§ **What you will do**: Would you give the entries below again in full, exactly as they stand?

§ **Collected data**:
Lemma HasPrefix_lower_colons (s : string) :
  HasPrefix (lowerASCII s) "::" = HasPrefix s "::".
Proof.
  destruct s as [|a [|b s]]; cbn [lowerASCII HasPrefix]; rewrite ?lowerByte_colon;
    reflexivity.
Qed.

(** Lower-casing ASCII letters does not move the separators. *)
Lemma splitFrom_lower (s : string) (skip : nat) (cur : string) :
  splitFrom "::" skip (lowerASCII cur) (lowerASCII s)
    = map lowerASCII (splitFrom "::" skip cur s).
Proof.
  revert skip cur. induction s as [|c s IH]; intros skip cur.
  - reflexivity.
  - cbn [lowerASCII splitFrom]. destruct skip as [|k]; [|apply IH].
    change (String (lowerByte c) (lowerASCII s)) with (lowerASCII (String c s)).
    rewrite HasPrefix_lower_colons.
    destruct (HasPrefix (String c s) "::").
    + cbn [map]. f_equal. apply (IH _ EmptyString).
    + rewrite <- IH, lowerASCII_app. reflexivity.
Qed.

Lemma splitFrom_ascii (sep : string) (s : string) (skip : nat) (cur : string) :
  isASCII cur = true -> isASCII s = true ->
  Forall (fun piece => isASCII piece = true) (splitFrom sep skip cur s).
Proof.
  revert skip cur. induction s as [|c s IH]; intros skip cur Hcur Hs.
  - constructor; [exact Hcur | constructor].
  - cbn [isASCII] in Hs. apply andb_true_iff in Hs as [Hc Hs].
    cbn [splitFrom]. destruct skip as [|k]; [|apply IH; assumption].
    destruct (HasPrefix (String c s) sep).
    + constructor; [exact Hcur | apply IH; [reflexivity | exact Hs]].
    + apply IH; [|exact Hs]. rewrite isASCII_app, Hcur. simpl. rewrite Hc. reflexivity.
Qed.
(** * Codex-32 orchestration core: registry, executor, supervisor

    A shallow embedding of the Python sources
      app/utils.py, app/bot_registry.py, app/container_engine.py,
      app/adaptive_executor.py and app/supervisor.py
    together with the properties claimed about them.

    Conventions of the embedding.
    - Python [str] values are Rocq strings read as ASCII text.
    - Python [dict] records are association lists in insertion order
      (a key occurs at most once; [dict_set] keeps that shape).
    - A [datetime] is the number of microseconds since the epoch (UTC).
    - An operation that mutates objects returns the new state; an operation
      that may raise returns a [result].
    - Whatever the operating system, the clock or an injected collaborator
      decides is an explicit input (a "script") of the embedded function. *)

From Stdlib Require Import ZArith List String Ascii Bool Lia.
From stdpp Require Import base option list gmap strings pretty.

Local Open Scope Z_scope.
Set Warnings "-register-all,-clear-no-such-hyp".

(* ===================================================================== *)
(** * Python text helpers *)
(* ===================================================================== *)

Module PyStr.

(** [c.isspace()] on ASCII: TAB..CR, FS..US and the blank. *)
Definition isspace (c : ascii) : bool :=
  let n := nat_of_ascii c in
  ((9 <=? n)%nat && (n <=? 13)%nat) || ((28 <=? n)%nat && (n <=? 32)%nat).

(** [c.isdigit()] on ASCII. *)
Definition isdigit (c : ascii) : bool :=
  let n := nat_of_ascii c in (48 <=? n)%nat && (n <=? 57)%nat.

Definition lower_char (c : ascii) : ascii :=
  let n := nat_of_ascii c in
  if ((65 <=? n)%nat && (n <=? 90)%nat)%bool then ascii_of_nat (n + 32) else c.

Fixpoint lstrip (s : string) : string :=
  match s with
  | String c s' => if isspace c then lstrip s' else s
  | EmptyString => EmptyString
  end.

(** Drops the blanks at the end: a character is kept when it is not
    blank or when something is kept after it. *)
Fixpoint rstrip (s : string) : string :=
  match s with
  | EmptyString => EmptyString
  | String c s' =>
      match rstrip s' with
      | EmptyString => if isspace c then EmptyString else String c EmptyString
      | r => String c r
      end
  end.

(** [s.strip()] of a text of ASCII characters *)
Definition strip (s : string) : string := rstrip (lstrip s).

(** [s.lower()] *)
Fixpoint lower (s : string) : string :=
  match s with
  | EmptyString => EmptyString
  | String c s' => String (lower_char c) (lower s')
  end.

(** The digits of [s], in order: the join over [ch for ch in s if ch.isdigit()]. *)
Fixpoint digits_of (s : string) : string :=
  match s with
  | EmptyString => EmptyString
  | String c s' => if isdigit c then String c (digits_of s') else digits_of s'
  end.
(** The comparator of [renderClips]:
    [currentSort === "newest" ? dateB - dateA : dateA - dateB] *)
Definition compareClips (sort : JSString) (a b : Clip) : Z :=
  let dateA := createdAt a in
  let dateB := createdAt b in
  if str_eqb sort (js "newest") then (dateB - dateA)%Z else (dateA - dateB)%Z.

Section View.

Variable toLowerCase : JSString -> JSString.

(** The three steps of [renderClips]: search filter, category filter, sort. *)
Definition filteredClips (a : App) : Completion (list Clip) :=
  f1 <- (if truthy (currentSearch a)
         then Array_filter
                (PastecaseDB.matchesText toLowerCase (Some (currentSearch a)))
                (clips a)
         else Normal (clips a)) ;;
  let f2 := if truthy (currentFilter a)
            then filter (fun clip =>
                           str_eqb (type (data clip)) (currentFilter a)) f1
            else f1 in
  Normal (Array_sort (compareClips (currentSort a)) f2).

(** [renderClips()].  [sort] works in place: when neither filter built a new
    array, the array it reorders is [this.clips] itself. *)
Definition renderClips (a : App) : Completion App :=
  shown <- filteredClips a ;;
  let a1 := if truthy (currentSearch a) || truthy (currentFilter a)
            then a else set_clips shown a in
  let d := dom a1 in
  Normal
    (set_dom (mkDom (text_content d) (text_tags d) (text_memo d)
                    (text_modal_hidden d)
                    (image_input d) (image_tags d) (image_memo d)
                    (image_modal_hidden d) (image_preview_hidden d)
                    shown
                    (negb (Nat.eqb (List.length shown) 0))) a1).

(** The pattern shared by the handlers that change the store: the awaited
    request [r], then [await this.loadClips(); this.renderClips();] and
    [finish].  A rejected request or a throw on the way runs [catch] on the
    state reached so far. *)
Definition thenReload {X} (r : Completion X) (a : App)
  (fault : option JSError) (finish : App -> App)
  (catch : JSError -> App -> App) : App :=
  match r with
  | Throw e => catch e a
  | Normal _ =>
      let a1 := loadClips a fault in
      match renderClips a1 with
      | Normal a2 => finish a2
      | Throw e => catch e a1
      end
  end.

§ **Response area**:
Lemma HasPrefix_lower_colons (s : string) :
  HasPrefix (lowerASCII s) "::" = HasPrefix s "::".
Proof.
  destruct s as [|a [|b s]]; cbn [lowerASCII HasPrefix]; rewrite ?lowerByte_colon;
    reflexivity.
Qed.

(** Lower-casing ASCII letters does not move the separators. *)
Lemma splitFrom_lower (s : string) (skip : nat) (cur : string) :
  splitFrom "::" skip (lowerASCII cur) (lowerASCII s)
    = map lowerASCII (splitFrom "::" skip cur s).
Proof.
  revert skip cur. induction s as [|c s IH]; intros skip cur.
  - reflexivity.
  - cbn [lowerASCII splitFrom]. destruct skip as [|k]; [|apply IH].
    change (String (lowerByte c) (lowerASCII s)) with (lowerASCII (String c s)).
    rewrite HasPrefix_lower_colons.
    destruct (HasPrefix (String c s) "::").
    + cbn [map]. f_equal. apply (IH _ EmptyString).
    + rewrite <- IH, lowerASCII_app. reflexivity.
Qed.

Lemma splitFrom_ascii (sep : string) (s : string) (skip : nat) (cur : string) :
  isASCII cur = true -> isASCII s = true ->
  Forall (fun piece => isASCII piece = true) (splitFrom sep skip cur s).
Proof.
  revert skip cur. induction s as [|c s IH]; intros skip cur Hcur Hs.
  - constructor; [exact Hcur | constructor].
  - cbn [isASCII] in Hs. apply andb_true_iff in Hs as [Hc Hs].
    cbn [splitFrom]. destruct skip as [|k]; [|apply IH; assumption].
    destruct (HasPrefix (String c s) sep).
    + constructor; [exact Hcur | apply IH; [reflexivity | exact Hs]].
    + apply IH; [|exact Hs]. rewrite isASCII_app, Hcur. simpl. rewrite Hc. reflexivity.
Qed.
(** * Codex-32 orchestration core: registry, executor, supervisor

    A shallow embedding of the Python sources
      app/utils.py, app/bot_registry.py, app/container_engine.py,
      app/adaptive_executor.py and app/supervisor.py
    together with the properties claimed about them.

    Conventions of the embedding.
    - Python [str] values are Rocq strings read as ASCII text.
    - Python [dict] records are association lists in insertion order
      (a key occurs at most once; [dict_set] keeps that shape).
    - A [datetime] is the number of microseconds since the epoch (UTC).
    - An operation that mutates objects returns the new state; an operation
      that may raise returns a [result].
    - Whatever the operating system, the clock or an injected collaborator
      decides is an explicit input (a "script") of the embedded function. *)

From Stdlib Require Import ZArith List String Ascii Bool Lia.
From stdpp Require Import base option list gmap strings pretty.

Local Open Scope Z_scope.
Set Warnings "-register-all,-clear-no-such-hyp".

(* ===================================================================== *)
(** * Python text helpers *)
(* ===================================================================== *)

Module PyStr.

(** [c.isspace()] on ASCII: TAB..CR, FS..US and the blank. *)
Definition isspace (c : ascii) : bool :=
  let n := nat_of_ascii c in
  ((9 <=? n)%nat && (n <=? 13)%nat) || ((28 <=? n)%nat && (n <=? 32)%nat).

(** [c.isdigit()] on ASCII. *)
Definition isdigit (c : ascii) : bool :=
  let n := nat_of_ascii c in (48 <=? n)%nat && (n <=? 57)%nat.

Definition lower_char (c : ascii) : ascii :=
  let n := nat_of_ascii c in
  if ((65 <=? n)%nat && (n <=? 90)%nat)%bool then ascii_of_nat (n + 32) else c.

Fixpoint lstrip (s : string) : string :=
  match s with
  | String c s' => if isspace c then lstrip s' else s
  | EmptyString => EmptyString
  end.

(** Drops the blanks at the end: a character is kept when it is not
    blank or when something is kept after it. *)
Fixpoint rstrip (s : string) : string :=
  match s with
  | EmptyString => EmptyString
  | String c s' =>
      match rstrip s' with
      | EmptyString => if isspace c then EmptyString else String c EmptyString
      | r => String c r
      end
  end.

(** [s.strip()] of a text of ASCII characters *)
Definition strip (s : string) : string := rstrip (lstrip s).

(** [s.lower()] *)
Fixpoint lower (s : string) : string :=
  match s with
  | EmptyString => EmptyString
  | String c s' => String (lower_char c) (lower s')
  end.

(** The digits of [s], in order: the join over [ch for ch in s if ch.isdigit()]. *)
Fixpoint digits_of (s : string) : string :=
  match s with
  | EmptyString => EmptyString
  | String c s' => if isdigit c then String c (digits_of s') else digits_of s'
  end.
(** The comparator of [renderClips]:
    [currentSort === "newest" ? dateB - dateA : dateA - dateB] *)
Definition compareClips (sort : JSString) (a b : Clip) : Z :=
  let dateA := createdAt a in
  let dateB := createdAt b in
  if str_eqb sort (js "newest") then (dateB - dateA)%Z else (dateA - dateB)%Z.

Section View.

Variable toLowerCase : JSString -> JSString.

(** The three steps of [renderClips]: search filter, category filter, sort. *)
Definition filteredClips (a : App) : Completion (list Clip) :=
  f1 <- (if truthy (currentSearch a)
         then Array_filter
                (PastecaseDB.matchesText toLowerCase (Some (currentSearch a)))
                (clips a)
         else Normal (clips a)) ;;
  let f2 := if truthy (currentFilter a)
            then filter (fun clip =>
                           str_eqb (type (data clip)) (currentFilter a)) f1
            else f1 in
  Normal (Array_sort (compareClips (currentSort a)) f2).

(** [renderClips()].  [sort] works in place: when neither filter built a new
    array, the array it reorders is [this.clips] itself. *)
Definition renderClips (a : App) : Completion App :=
  shown <- filteredClips a ;;
  let a1 := if truthy (currentSearch a) || truthy (currentFilter a)
            then a else set_clips shown a in
  let d := dom a1 in
  Normal
    (set_dom (mkDom (text_content d) (text_tags d) (text_memo d)
                    (text_modal_hidden d)
                    (image_input d) (image_tags d) (image_memo d)
                    (image_modal_hidden d) (image_preview_hidden d)
                    shown
                    (negb (Nat.eqb (List.length shown) 0))) a1).

(** The pattern shared by the handlers that change the store: the awaited
    request [r], then [await this.loadClips(); this.renderClips();] and
    [finish].  A rejected request or a throw on the way runs [catch] on the
    state reached so far. *)
Definition thenReload {X} (r : Completion X) (a : App)
  (fault : option JSError) (finish : App -> App)
  (catch : JSError -> App -> App) : App :=
  match r with
  | Throw e => catch e a
  | Normal _ =>
      let a1 := loadClips a fault in
      match renderClips a1 with
      | Normal a2 => finish a2
      | Throw e => catch e a1
      end
  end.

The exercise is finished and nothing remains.